Raksha Nikhil Khadse is a politician from Maharashtra and belongs to the Bhartiya Janta Party. She represents the Raver Loksabha seat in lower house of Indian parliament.

Personal life
Khadse was born in Khetia, Madhya Pradesh. Raksha Khadse is the daughter-in-law of senior NCP leader of Maharashtra Eknath Khadse.
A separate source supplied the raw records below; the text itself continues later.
(** * CryptoGuard: the transaction-graph analyzer

    A shallow embedding of [backend/utils/crypto_graph_analyzer.py]
    (class [CryptoGraphAnalyzer]) and the properties of it that the
    specification states.

    Modelling conventions.
    - Python floats are exact rationals ([Q]); every constant of the source
      ([0.35], [0.95], ...) is the same decimal here.  Equalities between
      computed amounts are stated with [==] ([Qeq]).
    - A timestamp is a number of seconds ([Z]); [(b - a).total_seconds()] is
      [b - a], and [ts.hour] is [(ts / 3600) mod 24].
    - A wallet address is a [string].
    - [nx.DiGraph] keeps its nodes and its adjacency dictionaries in insertion
      order and the analyzer never removes anything, so the graph is the list
      of its nodes and the list of its edges, both in insertion order; the
      successors (predecessors) of a node are the edges leaving (entering)
      it, in that order, exactly as [_succ] and [_pred] hold them.
    - A Python exception is a value [Raise e] of the result type [Res];
      [try ... except:] is a match on it.
    - The [while queue:] loop of [detect_peeling_chain] runs on fuel; the
      fuel given is shown to be enough.
    - [wallet_metadata] is set to an empty dictionary by [__init__] and
      never used again; it is left out. *)

From Stdlib Require Import QArith Qminmax Qabs ZArith Lia.
From stdpp Require Import gmap strings list sorting.

Local Open Scope Q_scope.
Local Open Scope string_scope.
Local Open Scope list_scope.

(** ** Exceptions and the result monad *)

Inductive PyExn : Set :=
  | NetworkXError
  | NodeNotFound
  | NetworkXNoPath
  | NetworkXPointlessConcept
  | PowerIterationFailedConvergence
  | KeyError.

Inductive Res (A : Type) : Type :=
  | Ok (a : A)
  | Raise (e : PyExn).
Arguments Ok {A} a.
Arguments Raise {A} e.

#[global] Instance Res_ret : MRet Res := fun _ a => Ok a.
#[global] Instance Res_bind : MBind Res := fun _ _ f m =>
  match m with
  | Ok a => f a
  | Raise e => Raise e
  end.
#[global] Instance Res_fmap : FMap Res := fun _ _ f m =>
  match m with
  | Ok a => Ok (f a)
  | Raise e => Raise e
  end.

(** The [try: x = e  except: x = d] idiom. *)
Definition res_default {A} (d : A) (m : Res A) : A :=
  match m with
  | Ok a => a
  | Raise _ => d
  end.

Definition is_raise {A} (m : Res A) : bool :=
  match m with
  | Ok _ => false
  | Raise _ => true
  end.

(** ** Rational helpers *)

#[global] Instance Qlt_decision (x y : Q) : Decision (x < y) :=
  match Qlt_le_dec x y with
  | left H => left H
  | right H => right (Qle_not_lt _ _ H)
  end.

Definition Qltb (x y : Q) : bool := negb (Qle_bool y x).
Definition Qsum (l : list Q) : Q := foldr Qplus 0 l.
Definition Qnat (n : nat) : Q := inject_Z (Z.of_nat n).
(** The fitted or unfitted [IsolationForest] of scikit-learn, an
    external library: what [decision_function([features])[0]] and
    [predict([features])[0]] give, or the exception they raise. *)
Variable decision_function : list R -> res R.
Variable predict : list R -> res Z.

(** The body of the [try] block. *)
Definition score_anomaly (features : list R) (pd : player_data)
    : res anomaly_result :=
  try! raw_score := decision_function features in
  try! label := predict features in
  let anomalous := (label =? -1)%Z in
  let normalized_score := (raw_score + 0.5) / 1.0 in
  try! type := _classify_anomaly_type features pd in
  Ok (AnomalyResult normalized_score anomalous (Rabs raw_score) type
                    (Some (_assess_risk_level normalized_score type))).

Definition detect_behavior_anomalies (pd : player_data)
    (historical_data : list player_data) : anomaly_result :=
  let features := _extract_anomaly_features pd historical_data in
  if (length features =? 0)%nat
  then AnomalyResult 0.0 false 0.0 "insufficient_data" None
  else
    match score_anomaly features pd with
    | Ok result => result
    | Raise e => AnomalyResult 0.5 false 0.0 "detection_failed" None
    end.

End Model.

(** An entry of [behavior_history] and a value of
    [self.behavior_profiles]. *)
Record snapshot := Snapshot {
  snapshot_time : Z;
  snapshot_features : list R;
  snapshot_score : R
}.

Record profile := Profile {
  created_at : Z;
  update_count : nat;
  behavior_history : list snapshot
}.

Record trend_result := TrendResult {
  trend : string;
  trend_confidence : R;
  trend_magnitude : option R;
  trend_data_points : option nat
}.

Section Profiles.

Variable decision_function : list R -> res R.
Variable predict : list R -> res Z.

(** [update_behavior_profile]; the two readings of the clock are the
    one time [now]. *)
Definition update_behavior_profile (now : Z) (behavior_profiles : gmap string profile)
    (player_id : string) (pd : player_data) : gmap string profile :=
  let existing :=
    match behavior_profiles !! player_id with
    | Some p => p
    | None => Profile now 0 []
    end in
  let count := S (update_count existing) in
  let behavior_snapshot :=
    Snapshot now (_extract_anomaly_features pd [])
             (anomaly_score (detect_behavior_anomalies decision_function predict pd [])) in
  let history := behavior_history existing ++ [behavior_snapshot] in
  let history' :=
    if (100 <? length history)%nat then last_n 100 history else history in
  <[player_id := Profile (created_at existing) count history']> behavior_profiles.

End Profiles.

Definition get_behavior_trend (behavior_profiles : gmap string profile)
    (player_id : string) : trend_result :=
  match behavior_profiles !! player_id with
  | None => TrendResult "unknown" 0.0 None None
  | Some p =>
    let history := behavior_history p in
    if (length history <? 5)%nat
    then TrendResult "insufficient_data" 0.0 None None
    else
      let recent_scores := map snapshot_score (last_n 10 history) in
      if (length recent_scores <? 3)%nat
      then TrendResult "stable" 0.5 None None
      else
        let half := (length recent_scores / 2)%nat in
        let first_half := mean (take half recent_scores) in
        let second_half := mean (drop half recent_scores) in
        let trend_difference := second_half - first_half in
        let '(name, confidence) :=
          if ltb (Rabs trend_difference) 0.1 then ("stable", 0.7)
          else if gtb trend_difference 0.2
          then ("increasing_risk", min 0.9 (Rabs trend_difference))
          else if ltb trend_difference (-0.2)
          then ("improving_behavior", min 0.9 (Rabs trend_difference))
          else ("slight_change", 0.5) in
        TrendResult name confidence (Some (Rabs trend_difference))
                    (Some (length recent_scores))
  end.

End AnomalyDetector.

(** ** main.py: the endpoints that call the services above *)

Module Main.

Import Py.

(** What an endpoint gives back: the body of the answer, or the
    [HTTPException] with status 500 that its handler raises for an
    exception of the service. *)
Inductive response (A : Type) :=
| Success (body : A)
| ServerError (e : exn).
Arguments Success {A} body.
Arguments ServerError {A} e.

(** [POST /verify-location]. *)
Definition verify_location (now : Z)
    (location_data : LocationVerificationService.location_data)
    (location_history : list LocationVerificationService.location)
    : response (LocationVerificationService.verification
                * option LocationVerificationService.movement_result) :=
  let location_verification :=
    LocationVerificationService.comprehensive_location_verification
      now location_data in
  match location_history with
  | [] => Success (location_verification, None)
  | _ =>
    match LocationVerificationService.verify_movement_patterns location_history with
    | Ok movement_analysis => Success (location_verification, Some movement_analysis)
    | Raise e => ServerError e
    end
  end.
(** [[CloudflareError(code=err.get('code', 0), message=err.get('message', ''))
      for err in errs]]: an element that is not a dictionary has no [get],
    a value that is not iterable cannot be looped over. *)
Fixpoint error_list (l : list PyValue) : list CloudflareError + Exn :=
  match l with
  | [] => inl []
  | PyDict err :: l' =>
      match error_list l' with
      | inl es => inl ({| code := get_default err "code" (PyInt 0);
                          message := get_default err "message" (PyStr "") |} :: es)
      | inr e => inr e
      end
  | _ :: _ => inr (OtherException "AttributeError" "object has no attribute 'get'")
  end.

Definition parse_errors (errs : PyValue) : list CloudflareError + Exn :=
  match errs with
  | PyList l => error_list l
  | PyDict [] | PyStr EmptyString => inl []
  | PyDict _ | PyStr _ =>
      inr (OtherException "AttributeError" "'str' object has no attribute 'get'")
  | _ => inr (OtherException "TypeError" "object is not iterable")
  end.

(** [CloudflareClient._parse_value_response] *)
Definition _parse_value_response (data : PyValue) : CloudflareValueResponse + Exn :=
  match data with
  | PyDict d =>
      match dict_get d "success" with
      | Some _ =>
          match parse_errors (get_default d "errors" (PyList [])) with
          | inl errors =>
              inl {| success := get_default d "success" (PyBool false);
                     result := get_default d "result" PyNone;
                     errors := errors |}
          | inr e => inr e
          end
      | None => inl {| success := PyBool true; result := data; errors := [] |}
      end
  | _ => inl {| success := PyBool true; result := data; errors := [] |}
  end.

Section HandleResponse.
(** The texts of the error messages are built from the body with
    f-strings; they are a parameter. *)
Variable error_msg : Env.Response -> string.

(** The [if not response.ok] block of [_handle_response]: the exception
    that leaves it.  A body that is not JSON, or [errors] being an empty
    dictionary ([KeyError]), ends in the [except (ValueError, KeyError)]
    branch; both branches raise [CloudflareAPIError] with the status. *)
Definition http_error (r : Env.Response) : Exn :=
  match Env.json r with
  | None => CloudflareAPIError (error_msg r) (Some (Env.status r))
  | Some (PyDict error_data) =>
      match parse_errors (get_default error_data "errors" (PyList [])) with
      | inr e => e
      | inl _ =>
          match get_default error_data "errors" (PyList [PyDict []]) with
          | PyList [] | PyStr _ =>
              OtherException "IndexError" "index out of range"
          | _ => CloudflareAPIError (error_msg r) (Some (Env.status r))
          end
      end
  | Some _ => OtherException "AttributeError" "object has no attribute 'get'"
  end.

(** [CloudflareClient._handle_response] with
    [parser_func = self._parse_value_response] *)
Definition _handle_response (r : Env.Response) : CloudflareValueResponse + Exn :=
  if ((Env.status r =? 401) || (Env.status r =? 403))%Z then
    inr (CloudflareAuthenticationError (error_msg r) (Some (Env.status r)))
  else if (Env.status r =? 429)%Z then
    match Env.header_retry_after r with
    | None => inr (CloudflareRateLimitError (error_msg r) (Some 60%Z))
    | Some (Some retry_after) =>
        inr (CloudflareRateLimitError (error_msg r) (Some retry_after))
    | Some None => inr (OtherException "ValueError" "invalid literal for int()")
    end
  else if negb (Env.ok r) then inr (http_error r)
  else if negb (Env.json_content_type r) then
    inl {| success := PyBool true; result := PyStr (Env.text r); errors := [] |}
  else
    match Env.json r with
    | None =>
        inl {| success := PyBool true; result := PyStr (Env.text r); errors := [] |}
    | Some json_data => _parse_value_response json_data
    end.

(** The [try] statement of [_make_request]: what it makes of the
    outcome of [session.get]. *)
Definition request_result (t : Env.Transport) : CloudflareValueResponse + Exn :=
  match t with
  | Env.Replies response => _handle_response response
  | Env.Timeout => inr (CloudflareAPIError "Request timeout" None)
  | Env.RequestException msg =>
      inr (CloudflareAPIError (String.append "Network error during get_value: " msg)
             None)
  end.

(** [_make_request] of [get_value] *)
Definition _make_request (w : Env.World) : (CloudflareValueResponse + Exn) * Env.World :=
  let '(t, w1) := Env.session_get w in
  (request_result t, w1).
She is the widow of his son Nikhil Khadse.
On 22 February 2021 various newspapers reported that she is tested positive to COVID-19.

Political career
Khadse elected as Sarpanch of Kothadi village. later she was elected to Jalgaon Zila Parishad. In the 2014 Lok Sabha elections, she defeated Manish Jain of Nationalist Congress Party by margin of 318608 votes. She obtaining 605452 while Jain received 287384 votes. At the age of 26, she along with Heena Gavit, became the youngest MP in the 16th Lok Sabha.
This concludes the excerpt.